Пить, конечно, пил, это он не лгал, но почти незаметно. На него лишь находило блаженное настроение, и он был так весел и приятен, что я предпочитал видеть его под мухой. Даже руки у него дрожали меньше, из чего я заключил, что дело здесь не в болезни, а в пьянстве. После уроков он вел меня в Идризову кофейню и за труды угощал меня кофе, а себя ракией.
— Вот мой ученый,— гордо представлял он меня знакомым.
Это неожиданное для себя занятие он придумал не только ради заработка. Мне кажется, гораздо больше им руководила жажда необычного.
С восторгом и завистью рассказывал он, например, о женщине из какого-то городка, которая родилась без рук и вязала и выполняла прочие домашние надобности ногами. Родственники показывали ее на ярмарках и зарабатывали хорошие деньги.

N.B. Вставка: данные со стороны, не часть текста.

(* ===== verification/KernelOwner.v ===== *)
(** The handles of the kernel driver: a request does not change who owns a handle, and
    in every reachable state the live handles belong to one process, are counted, and
    no handle that was cleaned up has its write gate open. *)

From stdpp Require Import gmap.
From S2P Require Import Prelude CppStd Wire Common KernelDriver KernelDispatch.

#[local] Open Scope Z_scope.

Section Owner.
Context {K : Type} `{Kernel K}.
Implicit Types s : Session K.
Implicit Types w : World K.

(** What a request leaves alone: the owner fields of the driver and of the handle. *)
Definition identity (s : Session K) : option Z * Z * Z * (bool * Z * Z) :=
  (ds_owner_process (s_state s), ds_owner_pid (s_state s), ds_open_handles (s_state s),
   (fc_cleaned_up (s_context s), fc_owner_process (s_context s), fc_owner_pid (s_context s))).

Lemma write_pages_context fuel current input t s r s' :
  write_pages fuel current input t s = (r, s') →
  s_context s' = s_context s ∧ identity s' = identity s.
Proof.
  revert current input t s. induction fuel as [|fuel IH]; intros current input t s; cbn [write_pages].
  - by intros [= <- <-].
  - intros Hw. repeat split_hyp_match Hw; simplify_eq; try done.
    apply IH in Hw as [-> ->]. done.
Qed.

Lemma WriteValidatedPhysicalRange_context address source s r s' :
  WriteValidatedPhysicalRange address source s = (r, s') →
  s_context s' = s_context s ∧ identity s' = identity s.
Proof.
  unfold WriteValidatedPhysicalRange. destruct (_ || _ || _).
  - by intros [= <- <-].
  - intros Hw. by eapply write_pages_context.
Qed.

Lemma write_and_verify_identity ranges address id desired s r s' :
  write_and_verify ranges address id desired s = (r, s') → identity s' = identity s.
Proof.
  unfold write_and_verify. destruct (WriteValidatedPhysicalRange _ _ _) as [[??] s1] eqn:Hw.
  apply WriteValidatedPhysicalRange_context in Hw as [_ Hw]. rewrite <- Hw. clear Hw.
  intros Hr. repeat split_hyp_match Hr; by simplify_eq.
Qed.

Lemma handle_write_physical_identity i s r s' :
  handle_write_physical i s = (r, s') → identity s' = identity s.
Proof.
  unfold handle_write_physical, write_physical, reject_physical. intros Hh.
  destruct (MmGetPhysicalMemoryRanges _) as [[ranges|] k].
  2: { repeat split_hyp_match Hh; by simplify_eq. }
  cbn [consume_gate] in Hh. destruct (WriteValidatedPhysicalRange _ _ _) as [[??] s1] eqn:Hw.
  apply WriteValidatedPhysicalRange_context in Hw as [_ Hw].
  repeat split_hyp_match Hh; simplify_eq; unfold identity; cbn; congruence.
Qed.

Lemma handle_compare_write_identity i s r s' :
  handle_compare_write i s = (r, s') → identity s' = identity s.
Proof.
  unfold handle_compare_write, compare_write, reject_physical. cbv zeta. intros Hh.
  do 3 (destruct (_ || _) in Hh at 1 || destruct (negb _) in Hh at 1; [by simplify_eq|]).
  destruct (ExAllocatePool _) as [[] k0]; [|by simplify_eq].
  destruct (MmGetPhysicalMemoryRanges _) as [[ranges|] k]; [|by simplify_eq].
  destruct (negb _); [by simplify_eq|]. cbn [consume_gate] in Hh.
  destruct (fc_write_enabled _); [|by simplify_eq].
  destruct (ReadPhysicalWithSnapshot _ _ _ _) as [[??] ?].
  destruct (_ || _); [by simplify_eq|]. destruct (negb _); [by simplify_eq|].
  by apply write_and_verify_identity in Hh.
Qed.

Lemma handle_identity i s r s' : handle i s = (r, s') → identity s' = identity s.
Proof.
  unfold handle. intros Hh.
  repeat match type of Hh with (if ?b then _ else _) = _ => destruct b end;
    eauto using handle_write_physical_identity, handle_compare_write_identity.
  all: unfold handle_get_version, handle_session_status, handle_set_write_mode,
    handle_get_physical_ranges, handle_read_physical, handle_process_context, handle_translate,
    handle_read_process, handle_write_process, handle_read_kernel in Hh; cbn [consume_gate] in Hh.
  all: repeat split_hyp_match Hh; by simplify_eq.
Qed.

(** ** The reachable states *)

(** One operation of the I/O manager: it opens a file object that is not open yet. *)
Inductive driver_step : World K → World K → Prop :=
| step_create file process process_id w r w' :
    w_contexts w !! file = None →
    DispatchCreate file process process_id w = (r, w') → driver_step w w'
| step_control i w r w' : DispatchDeviceControl i w = (r, w') → driver_step w w'
| step_cleanup file w r w' : DispatchCleanup file w = (r, w') → driver_step w w'
| step_close file w r w' : DispatchClose file w = (r, w') → driver_step w w'.

Definition live (m : gmap Z FileContext) : gmap Z FileContext :=
  filter (λ p, fc_cleaned_up p.2 = false) m.

Record owned w : Prop := {
  owned_single : ∀ file c, live (w_contexts w) !! file = Some c →
    ds_owner_process (w_state w) = Some (fc_owner_process c);
  owned_closed : ∀ file c, w_contexts w !! file = Some c → fc_cleaned_up c = true →
    fc_write_enabled c = false;
  owned_count : ds_open_handles (w_state w) = Z.of_nat (size (live (w_contexts w)));
  owned_none : ds_owner_process (w_state w) = None ↔ ds_open_handles (w_state w) = 0
}.

Lemma live_lookup m file c :
  live m !! file = Some c ↔ m !! file = Some c ∧ fc_cleaned_up c = false.
Proof. apply map_lookup_filter_Some. Qed.

(** Replacing a context by one with the same life keeps the number of live ones. *)
Lemma live_insert_same m file c c' :
  m !! file = Some c → fc_cleaned_up c' = fc_cleaned_up c →
  size (live (<[file := c']> m)) = size (live m).
Proof.
  intros Hc He. unfold live. rewrite map_filter_insert. cbn. destruct (decide _) as [Hl|Hl].
  - apply map_size_insert_Some. exists c. apply live_lookup. split; [done|congruence].
  - rewrite map_filter_delete. f_equal. apply delete_id.
    apply map_lookup_filter_None. right. intros c0 Hc0. simplify_eq. cbn. congruence.
Qed.

(** A step that keeps the owner fields and the life of one context. *)
Lemma owned_update w file c c' d k :
  owned w → w_contexts w !! file = Some c →
  ds_owner_process d = ds_owner_process (w_state w) →
  ds_open_handles d = ds_open_handles (w_state w) →
  fc_cleaned_up c' = fc_cleaned_up c → fc_owner_process c' = fc_owner_process c →
  (fc_cleaned_up c = true → fc_write_enabled c' = false) →
  owned (mkWorld d (<[file := c']> (w_contexts w)) k).
Proof.
  intros [Hs Hc Hn Ho] Hl Hp Hh Hlife Hown Hgate. split; cbn [w_state w_contexts].
  - intros f cf Hf. rewrite Hp. apply live_lookup in Hf as [Hf Hlive].
    apply lookup_insert_Some in Hf as [[-> <-] | [Hne Hf]].
    + rewrite Hown. apply (Hs f). apply live_lookup. split; [done|congruence].
    + apply (Hs f). by apply live_lookup.
  - intros f cf Hf Hdead. apply lookup_insert_Some in Hf as [[-> <-] | [Hne Hf]].
    + apply Hgate. congruence.
    + by apply (Hc f).
  - rewrite Hh, Hn. by rewrite (live_insert_same _ _ c).
  - by rewrite Hp, Hh.
Qed.

Lemma control_owned i w r w' : owned w → DispatchDeviceControl i w = (r, w') → owned w'.
Proof.
  intros Hw. unfold DispatchDeviceControl, on_session.
  destruct (w_contexts w !! irp_file i) as [c|] eqn:Hc.
  2: { by intros [= <- <-]. }
  destruct (IsControllerContext _ _) eqn:Hctl; cbn [negb].
  - destruct (handle _ _) as [r0 s'] eqn:Hh. intros [= <- <-].
    apply handle_identity in Hh. injection Hh as Hp Hi Hn Hl Hown Hpid.
    eapply owned_update; [done..|]. cbn in Hctl. apply andb_true_iff in Hctl as [Hctl _].
    apply andb_true_iff in Hctl as [Hctl _]. intros Hdead. by rewrite Hdead in Hctl.
  - destruct (write_code _); intros [= <- <-]; [|done]. by eapply owned_update.
Qed.

Lemma create_owned file process process_id w r w' :
  owned w → w_contexts w !! file = None →
  DispatchCreate file process process_id w = (r, w') → owned w'.
Proof.
  intros [Hs Hc Hn Ho] Hf. unfold DispatchCreate. destruct (ExAllocatePool _) as [[] k].
  2: { by intros [= <- <-]. }
  destruct (match ds_owner_process _ with Some _ => _ | None => _ end) eqn:Hother.
  { by intros [= <- <-]. }
  intros [= <- <-]. split; cbn.
  - intros f c Hl. apply live_lookup in Hl as [Hl Hlive].
    apply lookup_insert_Some in Hl as [[-> <-] | [Hne Hl]]; [done|].
    assert (ds_owner_process (w_state w) = Some (fc_owner_process c)) as He
      by (apply (Hs f); by apply live_lookup).
    rewrite He in Hother. apply negb_false_iff, Z.eqb_eq in Hother. by f_equal.
  - intros f c Hl Hdead. apply lookup_insert_Some in Hl as [[-> <-] | [Hne Hl]]; [done|].
    by apply (Hc f).
  - unfold live. rewrite map_filter_insert_True by done. rewrite map_size_insert_None.
    + rewrite Hn. unfold live. lia.
    + apply map_lookup_filter_None. by left.
  - split; [done|]. rewrite Hn. lia.
Qed.

(** The map after a cleanup or a close: its live handles are the others. *)
Definition without (m m' : gmap Z FileContext) (file : Z) (c : FileContext) : Prop :=
  m' = <[file := c]> m ∨ m' = delete file m.

Lemma cleanup_live w file c c' d m :
  owned w → w_contexts w !! file = Some c → CleanupFileContext c (w_state w) = (c', d) →
  without (w_contexts w) m file c' →
  live m = delete file (live (w_contexts w)) ∧ fc_cleaned_up c' = true ∧
  fc_write_enabled c' = false.
Proof.
  intros [Hs Hc Hn Ho] Hl Hclean Hm.
  assert (fc_cleaned_up c' = true ∧ fc_write_enabled c' = false) as [Hdead Hgate].
  { unfold CleanupFileContext in Hclean. destruct (fc_cleaned_up c) eqn:Hd.
    - injection Hclean as <- <-. split; [done|by apply (Hc file)].
    - by injection Hclean as <- <-. }
  split; [|done]. unfold live. destruct Hm as [-> | ->].
  - rewrite map_filter_insert_False by (cbn; congruence). apply map_filter_delete.
  - apply map_filter_delete.
Qed.

Lemma cleanup_count w file c c' d :
  owned w → w_contexts w !! file = Some c → CleanupFileContext c (w_state w) = (c', d) →
  ds_open_handles d = Z.of_nat (size (delete file (live (w_contexts w)))) ∧
  ds_owner_process d = if ds_open_handles d =? 0 then None else ds_owner_process (w_state w).
Proof.
  intros [Hs Hc Hn Ho] Hl Hclean. unfold CleanupFileContext in Hclean.
  destruct (fc_cleaned_up c) eqn:Hd.
  - injection Hclean as <- <-. rewrite delete_id.
    + split; [done|]. destruct (Z.eqb_spec (ds_open_handles (w_state w)) 0); [|done]. by apply Ho.
    + apply map_lookup_filter_None. right. intros c0 Hc0. simplify_eq. cbn. congruence.
  - assert (live (w_contexts w) !! file = Some c) as Hin by (by apply live_lookup).
    pose proof (map_size_delete_Some file (live (w_contexts w)) (mk_is_Some _ _ Hin)) as Hsz.
    assert (size (live (w_contexts w)) ≠ 0%nat) as Hpos.
    { rewrite map_size_non_empty_iff. intros He. by rewrite He, lookup_empty in Hin. }
    injection Hclean as <- <-. destruct (Z.ltb_spec 0 (ds_open_handles (w_state w))); [|lia].
    destruct (Z.eqb_spec (ds_open_handles (w_state w) - 1) 0) as [He|He]; cbn.
    + split; [lia|]. by rewrite (proj2 (Z.eqb_eq _ _) He).
    + split; [lia|]. by rewrite (proj2 (Z.eqb_neq _ _) He).
Qed.

Lemma cleanup_owned file c c' d w k m :
  owned w → w_contexts w !! file = Some c → CleanupFileContext c (w_state w) = (c', d) →
  without (w_contexts w) m file c' → owned (mkWorld d m k).
Proof.
  intros Hw Hl Hclean Hm. destruct (cleanup_live _ _ _ _ _ _ Hw Hl Hclean Hm) as (Hlive & Hdead & Hgate).
  destruct (cleanup_count _ _ _ _ _ Hw Hl Hclean) as [Hh Hp]. destruct Hw as [Hs Hc Hn Ho].
  assert (ds_open_handles d = 0 → delete file (live (w_contexts w)) = ∅) as Hemp.
  { intros He. apply map_size_empty_inv. lia. }
  split; cbn [w_state w_contexts]; rewrite ?Hlive.
  - intros f cf Hf. pose proof Hf as Hf'. apply lookup_delete_Some in Hf' as [Hne Hf']. rewrite Hp.
    destruct (Z.eqb_spec (ds_open_handles d) 0) as [He|He]; [|by apply (Hs f)].
    by rewrite (Hemp He), lookup_empty in Hf.
  - intros f cf Hf Hcf. destruct Hm as [-> | ->].
    + apply lookup_insert_Some in Hf as [[-> <-] | [Hne Hf]]; [done|by apply (Hc f)].
    + apply lookup_delete_Some in Hf as [Hne Hf]. by apply (Hc f).
  - done.
  - rewrite Hp. destruct (Z.eqb_spec (ds_open_handles d) 0) as [He|He]; [done|].
    rewrite Ho. split; [|done]. intros Hz. exfalso. rewrite Hn in Hz.
    apply He. rewrite Hh. rewrite (map_size_empty_inv (live (w_contexts w))) by lia.
    by rewrite delete_empty, map_size_empty.
Qed.

Lemma step_owned w w' : driver_step w w' → owned w → owned w'.
Proof.
  intros [file p pid w0 r w1 Hf Hc | i w0 r w1 Hc | file w0 r w1 Hc | file w0 r w1 Hc] Hw.
  - by eapply create_owned.
  - by eapply control_owned.
  - unfold DispatchCleanup in Hc. destruct (_ !! file) as [c|] eqn:Hl; [|by simplify_eq].
    destruct (CleanupFileContext _ _) as [c' d] eqn:Hd. injection Hc as <- <-.
    eapply cleanup_owned; [done..|]. by left.
  - unfold DispatchClose in Hc. destruct (_ !! file) as [c|] eqn:Hl; [|by simplify_eq].
    destruct (CleanupFileContext _ _) as [c' d] eqn:Hd. injection Hc as <- <-.
    eapply cleanup_owned; [done..|]. by right.
Qed.

Lemma initial_owned k : owned (initial_world k).
Proof.
  split; cbn.
  - intros f c Hc. by rewrite live_lookup, lookup_empty in Hc; destruct Hc.
  - intros f c Hc. by rewrite lookup_empty in Hc.
  - unfold live. by rewrite map_filter_empty, map_size_empty.
  - done.
Qed.

Lemma reachable_owned w w' : rtc driver_step w w' → owned w → owned w'.
Proof. induction 1; eauto using step_owned. Qed.

(** [C7] In every state the driver can reach, all live handles belong to the process
    recorded as the owner, the handle count is the number of live handles, there is
    no owner exactly when the count is 0, and a handle that was cleaned up has its
    write gate closed; while a handle is live, an open by another process fails and
    creates no handle. *)
Theorem driver_single_owner k w :
  rtc driver_step (initial_world k) w →
  owned w ∧
  ∀ file c file' process pid r w',
    live (w_contexts w) !! file = Some c → process ≠ fc_owner_process c →
    DispatchCreate file' process pid w = (r, w') →
    NT_SUCCESS r.1 = false ∧ w_contexts w' = w_contexts w.
Proof.
  intros Hr. pose proof (reachable_owned _ _ Hr (initial_owned k)) as Hw.
  split; [done|]. intros file c file' process pid r w' Hl Hne. unfold DispatchCreate.
  destruct (ExAllocatePool _) as [[] k']; [|by intros [= <- <-]].
  rewrite (owned_single _ Hw _ _ Hl). destruct (Z.eqb_spec (fc_owner_process c) process) as [He|He].
  - by rewrite He in Hne.
  - by intros [= <- <-].
Qed.
End Owner.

Или о торговце Хасане, который привез из Египта двух необыкновенных баранов и нажил на них целое состояние, так как все хотели их видеть.
Все заурядное, обычное казалось ему скучным, недостойным внимания — мелким, неинтересным, нудным, зря отнимающим у человека время. А на что ему было нужно время, я так и не мог понять.

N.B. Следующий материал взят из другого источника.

(* ===== verification/KernelCas.v ===== *)
(** The compare/write transaction of the kernel driver over the contents of physical
    memory: the answer says what the page held and what it holds now.

    A kernel whose services all succeed, over a memory that is a function; the
    driver's theorems at concrete requests. *)

From stdpp Require Import gmap.
From S2P Require Import Prelude CppStd Wire Common KernelDriver KernelDispatch KernelOwner KernelGate.

#[local] Open Scope Z_scope.

(** What the documented kernel services do to physical memory: [MmCopyMemory] returns
    what is there, a copy to a mapping changes the range it names, the others change
    nothing. *)
Class KernelSpec (K : Type) `{Kernel K} := {
  kmem : K → Z → Z;
  spec_pool k r k' : ExAllocatePool k = (r, k') → ∀ x, kmem k' x = kmem k x;
  spec_ranges k r k' : MmGetPhysicalMemoryRanges k = (r, k') → ∀ x, kmem k' x = kmem k x;
  spec_map a n k r k' : MmMapIoSpace a n k = (r, k') → ∀ x, kmem k' x = kmem k x;
  spec_copy a n k status bytes k' :
    MmCopyPhysical a n k = (status, bytes, k') →
    (∀ x, kmem k' x = kmem k x) ∧
    (NT_SUCCESS status = true → sizeZ bytes = n → bytes = mem_bytes (kmem k) a n);
  spec_store a bytes k status k' :
    CopyToMapping a bytes k = (status, k') →
    (∀ x, x < a ∨ a + sizeZ bytes ≤ x → kmem k' x = kmem k x) ∧
    (NT_SUCCESS status = true → mem_bytes (kmem k') a (sizeZ bytes) = bytes)
}.

Section Cas.
Context {K : Type} `{KernelSpec K}.
Implicit Types s : Session K.

Definition smem (s : Session K) : Z → Z := kmem (s_kernel s).
Definition page_at (s : Session K) (a : Z) : list Z := mem_bytes (smem s) a KDBG_PAGE_SIZE.
(** Two sessions whose memory differs at most in the page at [a]. *)
Definition same_outside (a : Z) (s s' : Session K) : Prop :=
  ∀ x, x < a ∨ a + KDBG_PAGE_SIZE ≤ x → smem s' x = smem s x.
Definition same_memory (s s' : Session K) : Prop := ∀ x, smem s' x = smem s x.

Lemma same_memory_page s s' a : same_memory s s' → page_at s' a = page_at s a.
Proof. intros Hm. apply mem_bytes_ext. intros. apply Hm. Qed.

Lemma FirstMismatch_none a b :
  sizeZ a = KDBG_PAGE_SIZE → sizeZ b = KDBG_PAGE_SIZE →
  FirstMismatchOffset a b = KDBG_PHYSICAL_PAGE_NO_MISMATCH ↔ a = b.
Proof.
  intros Ha Hb. unfold FirstMismatchOffset. destruct (first_mismatch a b) as [k|] eqn:E.
  - split.
    + intros ->. apply first_mismatch_Some in E as (Hk & _); [|congruence].
      unfold KDBG_PHYSICAL_PAGE_NO_MISMATCH, KDBG_PAGE_SIZE in *. lia.
    + intros <-. by rewrite (proj2 (first_mismatch_None a a eq_refl) eq_refl) in E.
  - split; [|done]. intros _. apply first_mismatch_None; [congruence|done].
Qed.

Lemma read_page_mem ranges a k status bytes k' :
  ReadPhysicalWithSnapshot ranges a KDBG_PAGE_SIZE k = (status, bytes, k') →
  (∀ x, kmem k' x = kmem k x) ∧
  (NT_SUCCESS status = true → sizeZ bytes = KDBG_PAGE_SIZE →
   bytes = mem_bytes (kmem k) a KDBG_PAGE_SIZE).
Proof.
  unfold ReadPhysicalWithSnapshot. destruct (_ || _); [by intros [= <- <- <-]|].
  destruct (negb _); [by intros [= <- <- <-]|]. apply spec_copy.
Qed.

(** The store of a page: on success the page holds it, on failure nothing is
    reported as written; the rest of memory is untouched. *)
Lemma write_page_mem a desired s status written s' :
  0 ≤ a → a + KDBG_PAGE_SIZE ≤ u64_max → Z.land a (KDBG_PAGE_SIZE - 1) = 0 →
  sizeZ desired = KDBG_PAGE_SIZE →
  WriteValidatedPhysicalRange a desired s = (status, written, s') →
  same_outside a s s' ∧
  (if NT_SUCCESS status then written = KDBG_PAGE_SIZE ∧ page_at s' a = desired else written = 0).
Proof.
  intros Ha Hmax Hal Hn. pose proof (page_bounded a Ha Hmax Hal) as Hb.
  rewrite WriteValidatedPhysicalRange_single; rewrite ?Hn; [|done..]. cbv zeta.
  destruct (MmMapIoSpace _ _ _) as [[] k] eqn:E; pose proof (spec_map _ _ _ _ _ E) as Hk.
  - destruct (CopyToMapping a desired k) as [st k'] eqn:E'. apply spec_store in E' as [Hout Hin].
    rewrite Hn in Hout, Hin. intros Hr.
    assert (same_outside a s (with_kernel k' s)) as Hs.
    { intros x Hx. unfold smem. cbn. rewrite (Hout x Hx). apply Hk. }
    destruct (NT_SUCCESS st) eqn:Hst; injection Hr as <- <- <-.
    + split; [exact Hs|]. split; [done|]. by apply Hin.
    + rewrite Hst. split; [exact Hs|done].
  - intros [= <- <- <-]. split; [|done]. intros x _. unfold smem. cbn. apply Hk.
Qed.

(** What an answer [out] with a result says of the transaction on the page at [a]. *)
Inductive cas_outcome (a id : Z) (expected desired : list Z) (s s' : Session K) (out : list Z)
    : Z → Prop :=
| cas_applied :
    page_at s a = expected → page_at s' a = desired → same_outside a s s' →
    out = FillPhysicalPageTransactionResponse KDBG_PHYSICAL_PAGE_RESULT_APPLIED a KDBG_PAGE_SIZE
            KDBG_PHYSICAL_PAGE_NO_MISMATCH STATUS_SUCCESS id desired →
    cas_outcome a id expected desired s s' out KDBG_PHYSICAL_PAGE_RESULT_APPLIED
| cas_conflict offset :
    first_mismatch (page_at s a) expected = Some offset → same_memory s s' →
    out = FillPhysicalPageTransactionResponse KDBG_PHYSICAL_PAGE_RESULT_CONFLICT a 0 offset
            STATUS_REVISION_MISMATCH id (page_at s a) →
    cas_outcome a id expected desired s s' out KDBG_PHYSICAL_PAGE_RESULT_CONFLICT
| cas_failed status :
    page_at s a = expected → same_outside a s s' → NT_SUCCESS status = false →
    out = FillPhysicalPageTransactionResponse KDBG_PHYSICAL_PAGE_RESULT_FAILED a 0
            (FirstMismatchOffset (page_at s' a) desired) status id (page_at s' a) →
    cas_outcome a id expected desired s s' out KDBG_PHYSICAL_PAGE_RESULT_FAILED.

Уж не был ли и я в его глазах вроде той женщины, что прядет шерсть ногами, или вроде того страуса из заморских стран?
Однажды в веселую минуту я сказал ему об этом.
Он оскорбился:
— Как ты можешь такое говорить? Кто кого просил: я тебя или ты меня? Ты сказал: и мне будет польза, дескать, вспомню, что знал когда-то. И я пошел тебе навстречу, помог, дал тебе лавку, дал учеников. Что ты нашел тут странного, необычного? Конечно, ты сейчас скажешь: «Я знаю арабский, а ты не знаешь». Подумаешь, невидаль! Все равно ослами останутся и с твоим знанием, и с моим незнанием. А что касается страуса и безрукой женщины, я тебя хорошо понял. Стало быть, использую тебя, да? А разве я не хотел тебе платить? Ты же сам отказался. Я и сейчас готов платить. Хочешь, все отдам. Вот только несправедливости я не терплю. И давай начистоту: можешь ли ты без меня обойтись, я еще не знаю, но я без тебя — наверняка.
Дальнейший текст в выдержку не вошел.